* [What is being asked] Of the records that follow, copy only the lines from the line containing "(** The writes" to the line containing "match p with", both included, exactly as written.

[Records contained in a dataset]
╭──
(* ===== verification/MemoryBytes.v ===== *)
(** * Objects of the executor's memory: single bytes

    The operations on one byte, at a concrete or a symbolic offset, are those on an array
    of bytes, for every content of the symbolic arrays. *)
From stdpp Require Import base gmap list strings numbers pretty.
From Stdlib Require Import ZArith Lia.
From S2P Require Import Prelude ExprData ExprFacts ExprCreate ExprSound ExprMain BitArray Memory MemoryOk.

Module MemoryBytes.
Import Expr ExprFacts Create Sound ExprMain Memory MemoryOk.

Section Bytes.
Context {ap : APInt} {ap_ok : APIntOk} (opt : bool).
Context (init : array -> Z -> option Z) (Hadm : admissible opt init).
Context (n : Z) (Hn : 0 <= n < 2 ^ 32).

Abbreviation looks_ := (looks n).
Abbreviation inv_ := (inv n init).
Abbreviation content_ := (content init).
Abbreviation flushed_ := (flushed init).
Abbreviation inside i := (0 <= i < n).
Abbreviation has_mask o := (exists b, flushMask o = Some b).

(** ** Flushing *)
Lemma flush_byte_run o d i :
  looks_ o d -> inv_ d -> inside i -> du d i = true ->
  runs (flush_byte i) o (fun _ o' => exists e, cached d i = Some e /\
    looks_ o' (with_h (UpdateNode (dh d) (Constant 32 i) e) d) /\ flushMask o' = flushMask o).
Proof.
  intros Hl Hd Hi Hu. unfold flush_byte. eapply runs_step; [by apply (isByteConcrete_run n)|]. intros c o' [-> ->].
  unfold cached. destruct (dc d i) eqn:Hc.
  - apply runs_bind, runs_get. apply runs_bind. eapply runs_lift; [apply (cell_is n _ _ i (lk_store _ _ _ Hl) Hi)|].
    eapply runs_mono; [apply (extend_run n); [done|by apply (inv_extend n init)]|]. intros _ o'' [L E]. by eexists.
  - eapply runs_step; [by apply (known_run n)|]. intros k o' [-> ->]. destruct (dk d i) as [e|] eqn:Ek.
    + destruct (inv_known _ _ d Hd i e Hi Ek) as (_ & _ & We).
      eapply runs_mono; [apply (extend_run n); [done|by apply (inv_extend n init)]|]. intros _ o'' [L E]. by eexists.
    + destruct (inv_cached _ _ d Hd i Hi Hu); congruence.
Qed.
Lemma forget_byte_run o d i :
  looks_ o d -> inv_ d -> inside i ->
  runs (forget_byte i) o (fun _ o' =>
    looks_ o' (with_k (upd (dk d) i None) (with_c (upd (dc d) i false) d)) /\ flushMask o' = flushMask o).
Proof.
  intros Hl Hd Hi. unfold forget_byte. eapply runs_step; [by apply (isByteConcrete_run n)|]. intros c o' [-> ->].
  destruct (dc d i) eqn:Hc.
  - eapply runs_mono; [by apply (markByteSymbolic_run n)|]. intros _ o' [L E]. split; [|done].
    eapply looks_ext; [exact L|]. split; [|done]. intros j Hj. simpl. unfold upd. split_and!; [done|done| |done].
    destruct (Z.eqb_spec j i) as [->|]; [|done]. destruct (dk d i) as [e|] eqn:Ek; [|done].
    destruct (inv_known _ _ d Hd i e Hi Ek). congruence.
  - unfold isByteKnownSymbolic. apply runs_bind. eapply runs_step; [by apply (known_run n)|]. intros k o' [-> ->].
    apply runs_ret. assert (Hs : same n (with_k (upd (dk d) i None) d) (with_k (upd (dk d) i None) (with_c (upd (dc d) i false) d))).
    { split; [|done]. intros j Hj. simpl. split_and!; [|done..]. unfold upd. by destruct (Z.eqb_spec j i) as [->|]. }
    destruct (dk d i) as [e|] eqn:Ek.
    + eapply runs_mono; [by apply (setKnownSymbolic_run n)|]. intros _ o' [L E]. split; [|done]. by eapply looks_ext.
    + apply runs_ret. split; [|done]. eapply looks_ext; [exact Hl|]. split; [|done]. intros j Hj. simpl. unfold upd.
      destruct (Z.eqb_spec j i) as [->|]; by split_and!.
Qed.
Lemma ensure_flushMask_run o d :
  looks_ o d -> runs ensure_flushMask o (fun _ o' => looks_ o' d /\ has_mask o').
Proof.
  intros Hl. unfold ensure_flushMask. apply runs_bind, runs_get. pose proof (lk_unfl _ _ _ Hl) as Hu.
  pose proof (lk_size _ _ _ Hl) as Hs.
  destruct (flushMask o) as [b|] eqn:E; [apply runs_ret; split; [done|by eexists]|].
  apply runs_modify. split; [|by eexists]. destruct Hl. split; try done. cbn [set_flushMask flushMask]. rewrite Hs.
  eapply mask_ext; [by apply mask_new|]. intros i Hi. by rewrite Hu.
Qed.

(** The loop of [flushRangeForRead]: the bytes from [off] on are in the updates. *)
Lemma flush_read_run k : forall off o d,
  0 <= off -> off + Z.of_nat k <= n -> looks_ o d -> inv_ d -> has_mask o ->
  runs (flush_read_from k off) o (fun _ o' => exists d', looks_ o' d' /\ inv_ d' /\
    (forall j, inside j -> content_ d' j = content_ d j) /\
    (forall j, inside j -> du d j = false \/ off <= j < off + Z.of_nat k -> du d' j = false)).
Proof.
  induction k as [|k IH]; intros off o d Ho Hk Hl Hd [b Hm].
  { apply runs_ret. exists d. split_and!; [done..|]. intros j Hj [|]; [done|lia]. }
  cbn [flush_read_from]. eapply runs_step; [apply (isByteFlushed_run n); [lia|done]|]. intros f o' [-> ->].
  assert (Hstep : runs (if negb (du d off) then mret tt else flush_byte off;; unset_flush off) o
    (fun _ o' => exists d', looks_ o' d' /\ inv_ d' /\ has_mask o' /\
      (forall j, inside j -> content_ d' j = content_ d j) /\
      (forall j, inside j -> du d j = false \/ j = off -> du d' j = false))).
  { destruct (du d off) eqn:Hu; simpl.
    - eapply runs_step; [apply flush_byte_run; (done || lia)|]. intros _ o1 (e & Ec & L1 & Em).
      destruct (inv_flush n Hn init d off e Hd) as (I1 & C1 & F1); [lia|done|done|].
      eapply runs_mono; [eapply (unset_flush_run n); [lia|exact L1|by rewrite Em]|].
      intros _ o2 [L2 M2]. eexists. split; [exact L2|]. split_and!; [|done|done|].
      + apply inv_unset; [done|lia|]. rewrite C1 by lia. done.
      + intros j Hj Hor. simpl. unfold upd. destruct (Z.eqb_spec j off); [done|]. by destruct Hor.
    - apply runs_ret. exists d. split_and!; [done|done|by exists b|done|]. intros j Hj [ | ->]; done. }
  eapply runs_step; [exact Hstep|]. intros _ o1 (d1 & L1 & I1 & M1 & C1 & U1).
  eapply runs_mono; [apply IH; [lia|lia|exact L1|exact I1|exact M1]|].
  intros _ o2 (d2 & L2 & I2 & C2 & U2). exists d2. split_and!; [done|done| |].
  - intros j Hj. by rewrite C2, C1.
  - intros j Hj Hor. apply U2; [done|]. destruct (decide (off + 1 <= j < off + 1 + Z.of_nat k)); [by right|left].
    apply U1; [done|]. destruct Hor; [by left|right; lia].
Qed.

(** A byte that is only in the updates. *)
Definition clean (d : desc) (j : Z) : Prop := du d j = false /\ dc d j = false /\ dk d j = None.
(** What a step of [flushRangeForWrite] does. *)
Definition cleaned (d : desc) (i : Z) (o' : ObjectState) : Prop :=
  exists d', looks_ o' d' /\ inv_ d' /\ has_mask o' /\ (forall j, inside j -> content_ d' j = content_ d j) /\
    (forall j, inside j -> clean d j \/ j = i -> clean d' j).
Lemma clean_forget d i j :
  clean d j \/ j = i ->
  clean (with_u (upd (du d) i false) (with_k (upd (dk d) i None) (with_c (upd (dc d) i false) d))) j.
Proof. unfold clean. simpl. unfold upd. destruct (Z.eqb_spec j i); [done|]. by intros [|]. Qed.

Lemma forget_flushed_run o d i :
  looks_ o d -> inv_ d -> has_mask o -> inside i -> du d i = false -> runs (forget_byte i) o (fun _ => cleaned d i).
Proof.
  intros Hl Hd [b Hm] Hi Hu. eapply runs_mono; [by apply forget_byte_run|]. intros _ o1 [L1 Em].
  destruct (decide (dc d i = true \/ dk d i <> None)) as [Hc|Hc].
  - destruct (inv_forget n init d i Hd Hi (inv_agree _ _ d Hd i Hi Hu Hc)) as [I2 C2].
    eexists. split; [|split; [exact I2|]].
    + eapply looks_ext; [exact L1|]. split; [|done]. intros j Hj. simpl. split_and!; [done| |done..].
      unfold upd. by destruct (Z.eqb_spec j i) as [->|].
    + split_and!; [by exists b; rewrite Em|done|]. intros j Hj. apply clean_forget.
  - assert (Hcl : dc d i = false /\ dk d i = None).
    { destruct (dc d i); [by destruct Hc; left|]. destruct (dk d i); [by destruct Hc; right|done]. }
    destruct Hcl as [Hc1 Hc2]. exists d. split_and!; [|done|by exists b; rewrite Em|done|by intros j Hj [ | ->]].
    eapply looks_ext; [exact L1|]. split; [|done]. intros j Hj. simpl. unfold upd.
    destruct (Z.eqb_spec j i) as [->|]; by split_and!.
Qed.
Lemma flush_forget_run o d i :
  looks_ o d -> inv_ d -> has_mask o -> inside i -> du d i = true ->
  runs (flush_byte i;; forget_byte i;; unset_flush i) o (fun _ => cleaned d i).
Proof.
  intros Hl Hd [b Hm] Hi Hu. eapply runs_step; [by apply flush_byte_run|]. intros _ o1 (e & Ec & L1 & Em).
  destruct (inv_flush n Hn init d i e Hd Hi Hu Ec) as (I1 & C1 & F1).
  eapply runs_step; [by apply forget_byte_run|]. intros _ o2 [L2 Em2].
  eapply runs_mono; [eapply (unset_flush_run n); [lia|exact L2|by rewrite Em2, Em]|].
  intros _ o3 [L3 M3]. eexists. split; [exact L3|].
  destruct (inv_forget n init _ i I1 Hi) as [I2 C2]; [by rewrite C1|]. split_and!; [done|done| |].
  - intros j Hj. rewrite <- C1 by done. by apply C2.
  - intros j Hj. apply clean_forget.
Qed.
Lemma flush_write_run k : forall off o d,
  0 <= off -> off + Z.of_nat k <= n -> looks_ o d -> inv_ d -> has_mask o ->
  runs (flush_write_from k off) o (fun _ o' => exists d', looks_ o' d' /\ inv_ d' /\
    (forall j, inside j -> content_ d' j = content_ d j) /\
    (forall j, inside j -> clean d j \/ off <= j < off + Z.of_nat k -> clean d' j)).
Proof.
  induction k as [|k IH]; intros off o d Ho Hk Hl Hd Hm.
  { apply runs_ret. exists d. split_and!; [done..|]. intros j Hj [|]; [done|lia]. }
  cbn [flush_write_from]. eapply runs_step; [apply (isByteFlushed_run n); [lia|done]|]. intros f o' [-> ->].
  eapply (runs_step _ _ _ (fun _ => cleaned d off)).
  { destruct (du d off) eqn:Hu; [apply flush_forget_run|apply forget_flushed_run]; (done || lia). }
  intros _ o1 (d1 & L1 & I1 & M1 & C1 & U1).
  eapply runs_mono; [apply IH; [lia|lia|exact L1|exact I1|exact M1]|].
  intros _ o2 (d2 & L2 & I2 & C2 & U2). exists d2. split_and!; [done|done| |].
  - intros j Hj. by rewrite C2, C1.
  - intros j Hj Hor. apply U2; [done|]. destruct (decide (off + 1 <= j < off + 1 + Z.of_nat k)); [by right|left].
    apply U1; [done|]. destruct Hor; [by left|right; lia].
Qed.

(** ** The array behind the updates *)
Abbreviation value_ := (nodes_value init).

Lemma extend_all_app un l l' : extend_all un (l ++ l') = extend_all (extend_all un l) l'.
Proof. revert un. induction l as [|[i v] l IH]; intros un; [done|]. simpl. apply IH. Qed.
Lemma extend_writes un : extend_all Null (writes un) = un.
Proof. induction un as [|next IH i v]; [done|]. simpl. by rewrite extend_all_app, IH. Qed.
(** Updates after others. *)
Lemma value_extend_all base un l i : value_ base (extend_all un l) i = value_ (value_ base un) (extend_all Null l) i.
Proof.
  revert base un. induction l as [|[x v] l IH]; intros base un; [done|]. cbn [extend_all].
  rewrite IH, (IH _ (UpdateNode Null x v)). by apply nodes_value_ext.
Qed.

(** The writes are typed, the constant ones inside. *)
Definition writes_ok (l : list (expr * expr)) : Prop :=
  Forall (fun p => width_ok p.1 = true /\ width_ok p.2 = true /\ getWidth p.1 = 32 /\ getWidth p.2 = 8 /\
    match p with (Constant _ i, Constant _ _) => inside i | _ => True end) l.
Lemma writes_typed un : typed un = true -> MemoryOk.inside n un -> writes_ok (writes un).
Proof.
  induction un as [|next IH i v]; [intros; constructor|]. cbn [typed writes]. intros Ht Hin. split_ok.
  apply Forall_app. split.
  - apply IH; [done|]. destruct i; try exact Hin. destruct v; try exact Hin. apply Hin.
  - constructor; [|constructor]. cbn [fst snd]. split_and!; [done..|]. destruct i; try exact I. destruct v; try exact I. apply Hin.
Qed.
Lemma extend_typed l un : writes_ok l -> typed un = true -> typed (extend_all un l) = true.
Proof.
  revert un. induction l as [|[i v] l IH]; intros un Hl Hu; [done|]. apply Forall_cons_iff in Hl as [(A & B & C & D & _) Hl].
  cbn [extend_all]. apply IH; [done|]. cbn [fst snd] in *. simpl. by rewrite Hu, A, B, C, D.
Qed.

(** Pulling off constant writes does not change the cells. *)
Lemma pull_ok l : forall C f,
  array_is n C f -> (forall i, inside i -> 0 <= f i < 256) -> writes_ok l ->
  exists C' f' l', pull C l = Ret (C', l') /\ array_is n C' f' /\ (forall i, inside i -> 0 <= f' i < 256) /\ writes_ok l' /\
    forall i, inside i ->
      value_ (fun i => Some (f' i)) (extend_all Null l') i = value_ (fun i => Some (f i)) (extend_all Null l) i.
Proof.
  induction l as [|[x v] l IH]; intros C f HC Hf Hl; [by exists C, f, []|].
  assert (Hstop : exists C' f' l', Ret (C, (x, v) :: l) = Ret (C', l') /\ array_is n C' f' /\
    (forall i, inside i -> 0 <= f' i < 256) /\ writes_ok l' /\
    forall i, inside i -> value_ (fun i => Some (f' i)) (extend_all Null l') i =
      value_ (fun i => Some (f i)) (extend_all Null ((x, v) :: l)) i) by (by exists C, f, ((x, v) :: l)).
  destruct x as [wx x| | | | | | | | |]; try exact Hstop. destruct v as [wv v| | | | | | | | |]; try exact Hstop. clear Hstop.
  apply Forall_cons_iff in Hl as [(A & B & _ & D & E) Hl]. cbn [fst snd getWidth] in *.
  apply constant_inv in B as [_ B]. subst wv. destruct (set_cell_is n C f x v HC E) as (C1 & E1 & HC1).
  cbn [pull]. rewrite E1. cbn [mbind result_bind].
  destruct (IH C1 (upd f x v) HC1) as (C' & f' & l' & P1 & P2 & P3 & P4 & P5); [|done|].
  { intros i Hi. unfold upd. destruct (i =? x); [done|by apply Hf]. }
  exists C', f', l'. split_and!; [done..|]. intros i Hi. rewrite P5 by done. cbn [extend_all].
  rewrite (value_extend_all _ (UpdateNode Null (Constant wx x) (Constant 8 v))). apply nodes_value_ext.
  simpl. unfold upd. by destruct (i =? x).
Qed.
╰──
* [Exercise solution]
(** The writes are typed, the constant ones inside. *)
Definition writes_ok (l : list (expr * expr)) : Prop :=
  Forall (fun p => width_ok p.1 = true /\ width_ok p.2 = true /\ getWidth p.1 = 32 /\ getWidth p.2 = 8 /\
    match p with (Constant _ i, Constant _ _) => inside i | _ => True end) l.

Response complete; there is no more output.